Hawaiian Air leads in punctuality again
Hawaiian Airlines occupied its usual spot at the top as the most punctual airline among 12 domestic carriers.
The state’s largest airline had 94 percent of its flights arrive on time in April to easily exceed the national average of 79.6 percent, according to the Air Travel Consumer Report issued Tuesday by the U.S. Department of Transportation. Alaska Airlines was second at 90.3 percent, while ExpressJet Airlines was last at 74.2 percent. A flight is considered "on time" if it arrives less than 15 minutes after the scheduled arrival time.
In other categories, Hawaiian was fifth for fewest canceled flights at 0.3 percent of operations, or 19 canceled out of 5,910 flights; fifth for fewest mishandled baggage reports with 1.88 per 1,000 passengers; and sixth for fewest consumer complaints with 0.90 per 100,000 passengers.
Island Pacific HomeLoans opens new office
Island Pacific HomeLoans, a joint venture with Central Pacific Bank and M&A Enterprises, will celebrating the opening of its new office at 9 a.m. Thursday in the upper level of Kahala Mall. The full-service mortgage broker is open 8 a.m. to 5 p.m. Monday-Friday and by appointment Saturday, Sunday and holidays.
IPHL is led by Lorna Chan, vice president and HomeLoan manager.
April saw most U.S. job ads since 2007
WASHINGTON » U.S. companies advertised more jobs in April than in any month in 61⁄2 years, a possible harbinger of strong hiring in the months ahead. Employers posted nearly 4.5 million jobs, up strongly from 4.2 million in March, the Labor Department said Tuesday. It’s the largest number of job listings since September 2007.
Companies have been slow to fill openings since the recession ended, so the increase in postings won’t automatically lead to more jobs.
The report showed that the number of jobs filled in April, 4.7 million, was largely unchanged from March. In the past year, job postings have jumped 16.5 percent, while hiring has risen just 6 percent.
Lagging mobile business hurts RadioShack
FORT WORTH, Texas » RadioShack’s first-quarter loss widened and revenue slumped as the retailer dealt with weakness in its mobile business and consumer electronics.
Chief Executive Officer Joseph C. Magnacca said in a statement that its mobile business was hurt because the current handset assortment didn’t resonate well with customers. It was also contending with more promotions, including those of wireless carriers. Magnacca said RadioShack is working on building its pipeline of new products, including private-brand and exclusive items such as those from new partnerships with Quirky and PCH.
The company is trying to update its image and compete with the rise of online and discount retailers. Long known as a destination for batteries and obscure electronic parts, RadioShack has sought to remake itself as a specialist in wireless devices and accessories. But growth in the wireless business is slowing, as more people have smartphones and see fewer reasons to upgrade.

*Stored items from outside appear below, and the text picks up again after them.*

Lemma wf_expr_add (A B : Expression C) :
  wf_expr A -> wf_expr B -> wf_expr (add A B).
Proof.
  intros HA HB. unfold add, wf_expr. cbn [expr_dict].
  assert (G1 : forall (l acc : dict C), wf_dict acc ->
    (forall kv, In kv l -> wf_key (fst kv)) ->
    wf_dict (fold_left (fun d '(term, coeff) => dict_set d term coeff) l acc)).
  { induction l as [|[k v] l IH]; intros acc Hacc Hl; [exact Hacc|].
    cbn [fold_left]. apply IH; [|intros; apply Hl; right; assumption].
    apply wf_dict_set; [exact Hacc|]. apply (Hl (k, v)). left; reflexivity. }
  assert (G2 : forall (l acc : dict C), wf_dict acc ->
    (forall kv, In kv l -> wf_key (fst kv)) ->
    wf_dict
      (fold_left
         (fun d '(term, coeff) =>
            if dict_in term d
            then match dict_get d term with
                 | Some old => dict_set d term (num_add old coeff)
                 | None => d
                 end
            else dict_set d term coeff) l acc)).
  { induction l as [|[k v] l IH]; intros acc Hacc Hl; [exact Hacc|].
    cbn [fold_left]. apply IH; [|intros; apply Hl; right; assumption].
    assert (Hk : wf_key k) by (apply (Hl (k, v)); left; reflexivity).
    destruct (dict_in k acc); [destruct (dict_get acc k)|];
      try apply wf_dict_set; auto. }
  apply G2; [apply G1; [constructor|]|].
  - intros [k v] Hin. eapply wf_dict_In; [exact HA | exact Hin].
  - intros [k v] Hin. eapply wf_dict_In; [exact HB | exact Hin].
Qed.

Part of its turnaround effort has included cutting costs, renovating stores and shuffling management. It also announced in March that it planned to close up to 1,100 of its stores in the U.S., leaving it with more than 4,000 U.S. locations.
For the period ended May 3, RadioShack Corp. lost $98.3 million, or 97 cents a share. That compares with a loss of $28 million, or 28 cents a share, a year earlier. Revenue declined 13 percent to $736.7 million from $848.4 million.
Valeant plans hostile bid for Allergan
Valeant Pharmaceuticals aims to take its bid for Allergan to the Botox maker’s shareholders after Allegan’s board unanimously rejected its latest offer of about $53 billion.
Valeant said Tuesday that it looked forward to giving shareholders the opportunity "to speak for themselves" after Allergan Chairman and CEO David Pyott said that the offer wasn’t worth discussing in a letter to his Valeant counterpart, Michael Pearson. Valeant, teamed with activist investor Bill Ackman’s Pershing Square Capital Management, went public with its offer to buy Allergan in April and has since upgraded its pitch several times.
ON THE MOVE
Anthology Marketing Group appointmented:
» Tim Mingle to senior account supervisor. He was previously an account supervisor for Saatchi & Saatchi Wellness for the past four years.
» Sylvia Foures as an experienced designer. She has 13 years of multimedia and digital experience.
» Lina Dureva toaccount coordinator. She is assigned to the Prince Resorts Hawaii and Na Hoku account teams and provides support with tracking and placement of ads, ordering of print collateral and ensuring quality control of sales and marketing products.